Not only did she give a national position on the Tobacco Products Directive without UK Members of Parliament being able to debate them, but she failed for the preceding six months to keep the committee advised of progress. She thereby contributed significantly to the fact that time ran out for proper scrutiny and debate.

This is open and unembarrassed abuse of process – Soubry says she feels the committee ought to be grateful to her setting out to create conditions whereby the UK government will be able to come back and introduce plain packaging. She somehow attempts to make the case that her abuse of the parliamentary process was designed to protect Westminster's sovereignty.

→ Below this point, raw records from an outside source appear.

(* ===== verification/BootTheorems.v ===== *)
(** The properties of the loader and of the start of the system, with the
    witnesses on a disk that holds a small executable. *)

From Stdlib Require Import ZArith Lia Strings.Byte.
From stdpp Require Import base numbers list strings gmap relations.
From S2P Require Import Prelude Bytes Memory Earth Paging Mmu MmuProof Bus Tty Kernel KernelSpec KernelTrap KernelReach EarthState Elf ElfProof Boot Devices KernelExample.

Local Open Scope egos_scope.

Section theorems.
Context {D R B : Type} `{DiskLaws D} (rand : R -> Z * R) `{ClintLaws B}.
Context (rand_nonneg : forall r, 0 <= fst (rand r)) (disk_room : NFRAMES * NBLOCKS_PER_PAGE <= disk_size D).
Context (p0 : platform_t) (on_qemu : p0 <> ARTY).
Context (uart_laws : forall p : platform_t, UartLaws B (UART0_BASE p)).
Abbreviation P := (paging_state D R).
#[local] Instance loader_paging : Paging P := dev_paging rand.
#[local] Instance loader_laws : PagingLaws P := dev_paging_laws rand rand_nonneg disk_room p0.
Abbreviation est := (earth_state P B).
#[local] Instance loader_earth : EarthLaws est := qemu_earth rand rand_nonneg disk_room p0 on_qemu uart_laws.
Variable file : Z -> block.
Variable n : Z.
Variable ph : elf32_program_header.

(** C16. [sys_spawn] of the process server, with a free process entry and five
    free frames: the new process gets a fresh pid and is ready; its three code
    pages hold the segment of the executable on disk, followed by zeros; its
    argument page holds [argc] 0; it has a stack page and nothing else; no other
    process entry and no page of another process changes; and the whole call is
    a run of the step relation of the kernel, so that the invariants hold. *)
Theorem sys_spawn_starts_program base (s : kernel est) i :
  let q := proc_nprocs s + 1 in
  app_file file n ph -> 0 < n -> k_run s -> q < 2 ^ 31 -> find_unused 0 (proc_set s) = Some i ->
  can_load rand rand_nonneg disk_room p0 base n file (earth s) q ->
  exists s', sys_spawn rand base s = Ok (tt, s') /\ rtc step s s' /\ k_run s' /\
    proc s' i = set_status PROC_READY (new_proc q (proc s i)) /\
    (forall j, 0 <= j < MAX_NPROCESS -> j <> i -> proc s' j = proc s j) /\
    has_app rand rand_nonneg disk_room p0 base n file ph (earth s) (earth s') q 0 None.
Proof.
  intros q Hfile Hn Hrun Hq Hf Hcl.
  exact (spawn_exec rand rand_nonneg disk_room p0 on_qemu uart_laws base n file ph Hfile Hn s i Hrun Hq Hf Hcl).
Qed.

(** The start of the grass layer: [main] of grass/grass.c loads the program
    of the process server from its place on disk and makes it the running
    process, in a state that keeps the kernel's invariant; the memory at
    [APPS_ENTRY], where it jumps, holds that program followed by zeros. *)
Theorem grass_main_runs_first_process (e : est) :
  app_file file n ph -> 0 < n ->
  can_load rand rand_nonneg disk_room p0 SYS_PROC_EXEC_START n file e GPID_PROCESS ->
  (forall q a, q <> 0 -> mapped e q a -> ~ kernel_area a) ->
  exists s, grass_main rand (grass0 e) = Ok (tt, s) /\ k_run s /\ curr_pid s = GPID_PROCESS /\
    forall x, 0 <= x < APPS_SIZE ->
      load_byte (emem (earth s)) (APPS_ENTRY + x) = seg_byte file (p_offset ph / BLOCK_SIZE) (p_filesz ph) x.
Proof.
  intros Hfile Hn Hcl Hk.
  destruct (load_exec rand rand_nonneg disk_room p0 on_qemu uart_laws SYS_PROC_EXEC_START n file ph Hfile Hn e
    GPID_PROCESS 0 None Hcl) as (m' & E1 & Happ & Hl & Hm); [done|done|].
  set (e' := set_mmu m' e) in *.
  destruct (grass_start_run e') as (s & E2 & Hrun & Hc & Hsp); [apply Hl|done| |].
  { intros q a Hq Hma. destruct (decide (q = GPID_PROCESS)) as [->|Hne]; [by apply (ld_kernel _ _ _ Hl)|].
    apply (ld_mapped _ _ _ Hl) in Hma; [|done..]. by apply (Hk q). }
  exists s. split.
  { unfold grass_main, bind at 1. cbn [get]. rewrite (bind_ok _ _ _ _ _ (on_earth_ok _ (grass0 e) _ _ E1)). exact E2. }
  split; [done|]. split; [done|]. intros x Hx.
  set (k := x / PAGE_SIZE). assert (0 <= k < 3) as Hkr by (unfold k, PAGE_SIZE, APPS_SIZE in *; dm_lia).
  assert ((APPS_ENTRY + x) / PAGE_SIZE = 0x8005 + k) as Hpg by (unfold k, PAGE_SIZE, APPS_ENTRY; dm_lia).
  assert ((APPS_ENTRY + x) mod PAGE_SIZE = x mod PAGE_SIZE) as Hmod by (unfold PAGE_SIZE, APPS_ENTRY; dm_lia).
  pose proof (ldd_code _ _ _ _ _ _ _ _ _ Happ k Hkr) as Hv. change (Z.shiftr APPS_ENTRY 12) with 0x8005 in Hv.
  assert (mapped e' GPID_PROCESS (APPS_ENTRY + x)) as Hmp by (cbn; unfold est_mapped; rewrite Hpg, Hv; by eexists).
  assert (e_vm (earth s) = GPID_PROCESS) as Hvm by by rewrite (kr_vm _ Hrun).
  rewrite <- view_curr; [|exact (ko_earth _ (kr_ok _ Hrun))|rewrite Hvm; by apply (ss_mapped _ _ Hsp)].
  rewrite Hvm, (ss_view _ _ Hsp) by done. cbn. unfold est_view. rewrite Hpg, Hmod, Hv. cbn.
  rewrite list_lookup_fmap, lookup_seqZ_lt by (unfold PAGE_SIZE; dm_lia). cbn. f_equal. unfold k, PAGE_SIZE. dm_lia.
Qed.

(** [elf_load] of the grass layer (the end of [main] of earth/earth.c): the
    memory at [GRASS_ENTRY] holds the segment of the executable on disk, zeros
    up to [GRASS_SIZE], no other byte of memory changes, and the memory
    management unit stays in order. *)
Theorem grass_layer_loaded (t : translation_t) (s : mmu_state P) j :
  mmu_ok s -> on_disk_at GRASS_EXEC_START n file (dev s) -> 0 < n ->
  one_segment (file 0) j -> segment (file 0) j = ph -> p_vaddr ph = GRASS_ENTRY ->
  0 <= p_filesz ph <= GRASS_SIZE -> 0 <= p_offset ph ->
  p_offset ph / BLOCK_SIZE + Z.of_nat (file_blocks (p_filesz ph)) <= n ->
  exists s', elf_load t grass_read 0 0 None s = Ok (tt, s') /\ mmu_ok s' /\
    forall a, load_byte (mmem s') a =
      if (GRASS_ENTRY <=? a) && (a <? GRASS_ENTRY + GRASS_SIZE)
      then seg_byte file (p_offset ph / BLOCK_SIZE) (p_filesz ph) (a - GRASS_ENTRY) else load_byte (mmem s) a.
Proof.
  intros Hok Hd Hn Hone Hph Hva Hsz Ho Hb.
  destruct (load_grass_layer rand rand_nonneg disk_room p0 (on_disk_at GRASS_EXEC_START n file) n file ph t s j)
    as (s' & E & Hok' & _ & HG); try done; [|by exists s'].
  intros d d' HD (? & ? & ? & HB). split_and!; try done. by rewrite HD.
Qed.
End theorems.

(** ** A disk with executables *)

(** The first block of an executable with one segment, in its second block. *)
Definition elf_block (vaddr filesz : Z) : block :=
  set_u32 (set_u32 (set_u32 (set_u32 (set_u32 (set_u32 null_block 7 52) 11 1) 14 512) 15 vaddr) 17 filesz) 18 filesz.
Definition code : list byte := [x13; x05; x10; x00; x73].

Definition image (base vaddr : Z) : MemDisk.disk :=
  {| MemDisk.bytes := store (store ∅ (base * BLOCK_SIZE) (elf_block vaddr 5)) ((base + 1) * BLOCK_SIZE) code |}.
Definition image_file (base vaddr b : Z) : block := MemDisk.blk (image base vaddr) (base + b).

Will the UK opposition start asking pointed questions? 
 This leaves us in the position of a rush to judgement over the TPD, before the end of the Irish presidency, without proper debate in the UK. This has resulted in a swathe of horse-trading between health ministers from member states, including those from Sweden who have accepted TPD endorsement in order to retain SNUS flavourings in Sweden (for example).
The UK government, via Anna Soubry, have taken part in those discussions while in breach of scrutiny procedure and without recourse for parliament to debate and discuss the meat of the TPD.

We need to withdraw and step back from any agreements made by Anna Soubry until such a time as scrutiny requirements have been met and MPs have had the opportunity to discuss and debate the TPD in parliament. Voices have failed to be heard.
Failure to do this will result in MPs being denied from representing their constituents.